The queue accepts a few environment variables that influence behaviour:

| Variable | Default | Effect |
| --- | --- | --- |
| `LD_MAX_BATCH_SIZE` | `4` | Maximum items processed together when signatures match. |
| `LD_BATCH_TIMEOUT` | `0.5` | Seconds to wait before flushing a batch. |
| `LD_BATCH_WAIT_SINGLETONS` | `0` | If `1`, single jobs wait the timeout hoping for companions. Set to `0` to process singletons immediately. |
| `LD_MAX_IMAGES_PER_GROUP` | `256` | Maximum combined images processed in a single pipeline run when coalescing multiple requests. Groups larger than this are processed sequentially in smaller chunks to avoid memory and disk pressure. |
| `LD_MAX_IMAGES_PER_SAVE` | `16` | Maximum images allowed in a single `save_images` call.
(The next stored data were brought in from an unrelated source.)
Lemma processNextFrame_moves env f s : moves s (Connection_processNextFrame env f s).
Proof using.
  unfold Connection_processNextFrame.
  eapply rtc_l; [apply mv_quiet, (quiet_set_heartbeat (HeartbeatManager_notifyMessageReceived (cn_heartbeat s))) |].
  destruct (Framer_appendFrame _ _ _) as [fr r].
  eapply rtc_l; [apply mv_quiet, (quiet_set_framer fr) |].
  set (s1 := cn_set_framer fr _). clearbody s1.
  destruct r as [m | [] |]; try apply connectionException_moves; try done.
  - destruct (f_channel f =? 0)%Z.
    + destruct m as [| | | meth]; try apply connectionException_moves.
      * apply rtc_once, mv_quiet, quiet_set_heartbeat.
      * destruct meth; try apply connectionException_moves. apply connectionMethod_moves.
    + pose proof (quiet_processReceived env (f_channel f) m s1) as Hq.
      destruct (ChannelMap_processReceived (f_channel f) m s1) as [exists_ s2]. cbn in Hq.
      eapply rtc_l; [by apply mv_quiet |]. destruct exists_; [done | apply connectionException_moves].
  - by apply rtc_once, mv_quiet, quiet_emit.
Qed.

(** *** The handlers of the socket *)

Lemma socketError_moves env rc s : moves s (Connection_socketError env rc s).
Proof using. destruct rc; first [done | apply rtc_once, mv_shutdown]. Qed.

Lemma doClose_moves env rc s : moves s (Socket_doClose env rc s).
Proof using.
  unfold Socket_doClose.
  assert (H1 : moves s (match rc, held_closing s with
    | GRACEFUL_DISCONNECT, Some dc => Connection_socketShutdown env dc s | _, _ => s end)).
  { destruct rc, (held_closing s); first [done | apply rtc_once, mv_shutdown]. }
  etrans; [exact H1 |]. match type of H1 with rtc _ _ ?a => set (s1 := a); clearbody s1 end. clear H1.
  destruct (cn_socket s1) as [k |] eqn:Hk.
  - eapply rtc_l; [by apply (mv_socket k (sk_set_state SOCKET_DISCONNECTED k)) | apply socketError_moves].
  - eapply rtc_l; [apply mv_orphan | apply socketError_moves].
Qed.

Lemma handleError_moves env s : moves s (Socket_handleError env s).
Proof using. unfold Socket_handleError. destruct (cfg_secure _); [done | apply doClose_moves]. Qed.

Lemma in_handler_moves env f s :
  moves (cn_set_held true s) (f (cn_set_held true s)) → moves s (in_handler env f s).
Proof using.
  intros Hf. eapply rtc_l; [apply (mv_held true) |]. etrans; [exact Hf |].
  unfold in_handler, release_held. eapply rtc_l; [apply (mv_held false) |]. eapply rtc_l; [apply (mv_orphan None) |].
  destruct (cn_orphan (f (cn_set_held true s))); [apply rtc_once, mv_shutdown | done].
Qed.

Lemma pop_moves s :
  moves s (match cn_socket s with Some k => cn_set_socket (Some (Socket_popWrite k)) s | None => s end).
Proof using. destruct (cn_socket s) eqn:Hk; [by apply rtc_once, mv_pop | done]. Qed.

Lemma onWriteComplete_eq env st s :
  st ≠ CONNECTION_CLOSEOK_SENT → Connection_onWriteComplete env st s = cn_set_state st s.
Proof using. by destruct st. Qed.

Lemma handleWrite_moves env ok s : moves s (Socket_handleWrite env ok s).
Proof using.
  unfold Socket_handleWrite. destruct (cn_socket s) as [k |] eqn:Hk; [| done].
  destruct (sk_writeQueue k) as [| [h frames] q] eqn:Hq; [done |].
  apply in_handler_moves. set (s1 := cn_set_held true s). cbv beta zeta.
  assert (Hk1 : cn_socket s1 = Some k) by done. clearbody s1. clear Hk s.
  destruct ok; [| etrans; [apply handleError_moves | apply pop_moves]].
  destruct h as [st | | p wh]; cbn [run_write_handler].
  - destruct (decide (st = CONNECTION_CLOSEOK_SENT)) as [-> | Hne].
    + etrans; [| apply pop_moves]. unfold Connection_onWriteComplete.
      eapply rtc_l; [by apply (mv_state CONNECTION_CLOSEOK_SENT) | apply closeSocket_moves].
    + rewrite onWriteComplete_eq by done. cbn [cn_set_state cn_socket]. rewrite Hk1.
      by apply rtc_once, (mv_complete k st frames q).
  - apply pop_moves.
  - etrans; [| apply pop_moves]. apply moves_quiet, quiet_chan_call.
Qed.

Lemma process_frames_moves envs i frames s : moves s (process_frames envs i frames s).
Proof using.
  revert i s. induction frames as [| f frames IH]; intros i s; cbn; [done |].
  etrans; [apply processNextFrame_moves | apply IH].
Qed.

Lemma handleRead_moves env envs data s : moves s (Socket_handleRead env envs data s).
Proof using.
  unfold Socket_handleRead. destruct (cn_socket s) as [k |] eqn:Hk; [| done].
  destruct (Decoder_appendBytes _ _) as [[[d frames] rc] |]; [| by apply moves_quiet, quiet_emit].
  eapply rtc_l; [by apply (mv_socket k (sk_set_decoder d k)) |].
  apply in_handler_moves. cbv zeta. etrans; [apply process_frames_moves |].
  destruct rc; [done | apply doClose_moves..].
Qed.

Lemma handleConnect_moves env s : moves s (Resolver_handleConnect env s).
Proof using.
  unfold Resolver_handleConnect. destruct (cn_socket s) as [k |] eqn:Hk; [| done].
  unfold Socket_markConnected. destruct (sk_state k) eqn:Hs.
  1: destruct (env_preparedOk env); [by apply rtc_once, mv_header |].
  all: (eapply rtc_l; [| apply rtc_once, mv_shutdown]; apply (mv_socket k); [done | done |]; by rewrite ?Hs).
Qed.

(** *** Events *)

Lemma tick_moves env reason s :
  moves s (HeartbeatManager_handleTick (HC := Connection_heartbeatCallbacks env) reason s).
Proof using.
  apply (handleTick_closed moves).
  - intros h s1. apply moves_quiet, quiet_set_heartbeat.
  - intros c s1. by apply moves_quiet, (quiet_emit (TickTimer c)).
  - intros s1. apply moves_quiet, quiet_sendHeartbeat.
  - intros s1. eapply rtc_l; [by apply (mv_emit (Metric_published heartbeat_timeouts)) |].
    apply closeSocket_moves.
Qed.

Lemma channelHung_moves env s : moves s (Connection_channelHung env s).
Proof using. eapply rtc_l; [by apply (mv_emit (Metric_published hung_connection_reset)) | apply closeSocket_moves]. Qed.

Lemma create_quiet env tp ex cfg aware s :
  quiet s (Connection_createSendChannel env tp ex s).2 ∧
  moves s (Connection_createReceiveChannel env tp cfg aware s).2.
Proof using.
  unfold Connection_createSendChannel, Connection_createReceiveChannel.
  destruct (ChannelMap_assignId (cn_channels s)) as [id m]. split; cbn [snd].
  - etrans; [| apply quiet_open_if_connected]. etrans; [apply quiet_set_objects | apply quiet_set_channels].
  - eapply rtc_l; [apply (mv_emit (Metric_published (if aware then health_aware_consumer_created
      else health_unaware_consumer_created))); by destruct aware |]. apply moves_quiet.
    etrans; [| apply quiet_open_if_connected]. etrans; [apply quiet_set_objects | apply quiet_set_channels].
Qed.

(** An event that can happen: the first connection is started once, before everything else,
    and the retry handler only calls back when a retry was scheduled. *)
Definition enabled (ev : ConnEvent) (s : Connection) : bool :=
  match ev with
  | Ev_start => false
  | Ev_retry => retry_armed s
  | _ => true
  end.

(** Where the moves of an event start. *)
Definition event_start (ev : ConnEvent) (s : Connection) : Connection :=
  match ev with Ev_close => request_close s | _ => s end.

Lemma event_moves env ev s :
  enabled ev s = true → moves (event_start ev s) (conn_event env ev s).
Proof using.
  intros He. destruct ev; cbn [conn_event event_start].
  - done.
  - apply close_moves.
  - apply handleConnect_moves.
  - apply rtc_once, mv_shutdown.
  - apply handleWrite_moves.
  - apply handleRead_moves.
  - unfold Socket_handleReadError. destruct (cn_socket s); [| done]. apply in_handler_moves.
    destruct (is_closing _); [apply doClose_moves | apply handleError_moves].
  - unfold Socket_handleCloseCb. destruct (cn_socket s); [| done]. apply in_handler_moves, doClose_moves.
  - unfold Connection_retry. destruct (cn_closeRequested s) eqn:Hc; [done |]. by apply rtc_once, mv_initiate.
  - apply tick_moves.
  - destruct reason; [apply channelHung_moves | done].
  - unfold Connection_channelOp.
    pose proof (quiet_chan_call false p (λ o, (hung_call op o, obj_op (env_clock env) op o)) s) as Hq.
    destruct (chan_call _ _ _ _) as [hung s1]. eapply rtc_l; [by apply mv_quiet |].
    destruct hung; [apply channelHung_moves | done].
  - apply moves_quiet, (create_quiet env tp exchangeName (mkConsumerConfig 0 false None) false).
  - apply (create_quiet env tp []).
  - apply moves_quiet, quiet_pauseAll.
  - apply moves_quiet, quiet_resumeAll.
Qed.

(** ** Reachable connections *)

Inductive reachable (cfg : ConnConfig) : Connection → Prop :=
| RC_start env onOpen :
    reachable cfg (Connection_startFirstConnection env (Connection_make cfg onOpen))
| RC_event env ev s :
    reachable cfg s → enabled ev s = true → reachable cfg (conn_event env ev s).

(** The rule for invariants: they hold after the first connection attempt, and every move keeps
    them. *)
Lemma reachable_ind_moves cfg (P : Connection → Prop) :
  (∀ env onOpen, P (Connection_startFirstConnection env (Connection_make cfg onOpen))) →
  (∀ s, P s → P (request_close s)) →
  (∀ s s', P s → move s s' → P s') →
  ∀ s, reachable cfg s → P s.
Proof using.
  intros Hstart Hreq Hmove s Hr. induction Hr as [env onOpen | env ev s _ IH He]; [apply Hstart |].
  pose proof (event_moves env ev s He) as Hm. clear He.
  assert (IH' : P (event_start ev s)) by (destruct ev; auto). clear IH. rename IH' into IH.
  revert Hm IH. generalize (conn_event env ev s) as s'. generalize (event_start ev s) as s0.
  clear s. intros s s' Hm IH.
  induction Hm as [s | s s1 s' Hm _ IHm]; [done |]. apply IHm. by eapply Hmove.
Qed.
End Moves.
If exceeded, the save is aborted to avoid creating many tile files; change with `LD_MAX_IMAGES_PER_SAVE` if needed. |
| `LD_SERVER_LOGLEVEL` | `DEBUG` | Logging verbosity for `logs/server.log`. |

## Deploying behind a reverse proxy

When hosting remotely:

- Front the FastAPI app with Nginx/Caddy and increase client body size if you accept Img2Img uploads.
- Expose `/health` for liveness checks and `/api/telemetry` for readiness/autoscaling gates.
- Mount `./include`, `./output` and `~/.cache/torch_extensions` as volumes so workers share models, outputs and compiled kernels.

## Testing the service quickly

```fish
# Send a simple generation job
curl -X POST http://localhost:7861/api/generate \
  -H "Content-Type: application/json" \
  -d '{"prompt": "painted nebula over distant mountains", "width": 512, "height": 512, "num_images": 1}' \
  | jq -r '.image' | base64 -d > nebula.png

# Inspect queue state
curl http://localhost:7861/api/telemetry | jq
```

That’s it! Check the [Troubleshooting guide](quirks.md) if the service reports missing models or the queue appears stalled.